**Work order:** Across the listing below, how many lines contain "Some"? Answer with the number and nothing else.

**Material for this task:**
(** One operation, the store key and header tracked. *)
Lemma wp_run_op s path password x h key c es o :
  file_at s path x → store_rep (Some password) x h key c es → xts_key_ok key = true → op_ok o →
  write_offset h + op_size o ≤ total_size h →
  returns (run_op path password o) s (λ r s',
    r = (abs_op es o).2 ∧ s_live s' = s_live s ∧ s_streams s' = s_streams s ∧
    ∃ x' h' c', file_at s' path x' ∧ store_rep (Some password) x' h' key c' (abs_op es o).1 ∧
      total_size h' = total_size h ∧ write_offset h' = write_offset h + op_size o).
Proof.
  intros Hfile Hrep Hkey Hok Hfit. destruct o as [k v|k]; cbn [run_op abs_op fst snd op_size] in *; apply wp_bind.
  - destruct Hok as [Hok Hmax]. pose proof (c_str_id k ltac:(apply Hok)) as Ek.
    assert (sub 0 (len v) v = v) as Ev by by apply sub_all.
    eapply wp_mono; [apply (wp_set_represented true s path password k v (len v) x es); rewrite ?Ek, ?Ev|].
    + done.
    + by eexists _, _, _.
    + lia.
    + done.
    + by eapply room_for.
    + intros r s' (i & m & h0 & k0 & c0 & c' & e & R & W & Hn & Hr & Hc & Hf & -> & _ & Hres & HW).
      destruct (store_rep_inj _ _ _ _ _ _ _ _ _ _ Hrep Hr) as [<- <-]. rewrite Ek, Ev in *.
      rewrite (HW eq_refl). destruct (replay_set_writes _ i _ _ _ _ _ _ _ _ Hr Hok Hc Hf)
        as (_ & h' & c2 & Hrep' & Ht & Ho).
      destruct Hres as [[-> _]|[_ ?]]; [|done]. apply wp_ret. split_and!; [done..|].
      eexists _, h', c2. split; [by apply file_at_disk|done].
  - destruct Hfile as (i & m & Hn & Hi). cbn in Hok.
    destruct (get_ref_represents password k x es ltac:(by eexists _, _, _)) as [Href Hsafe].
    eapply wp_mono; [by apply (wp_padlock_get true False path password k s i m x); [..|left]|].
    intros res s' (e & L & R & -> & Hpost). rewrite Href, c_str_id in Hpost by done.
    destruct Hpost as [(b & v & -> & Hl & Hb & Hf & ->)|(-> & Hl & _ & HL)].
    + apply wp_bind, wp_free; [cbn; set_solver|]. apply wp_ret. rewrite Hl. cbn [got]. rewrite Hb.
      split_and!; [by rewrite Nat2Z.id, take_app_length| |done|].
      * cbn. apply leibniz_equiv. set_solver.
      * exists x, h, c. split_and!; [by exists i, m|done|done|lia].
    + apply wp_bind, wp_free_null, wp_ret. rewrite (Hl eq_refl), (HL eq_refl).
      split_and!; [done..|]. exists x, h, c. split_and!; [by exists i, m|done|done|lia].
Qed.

**Exercise output:** 2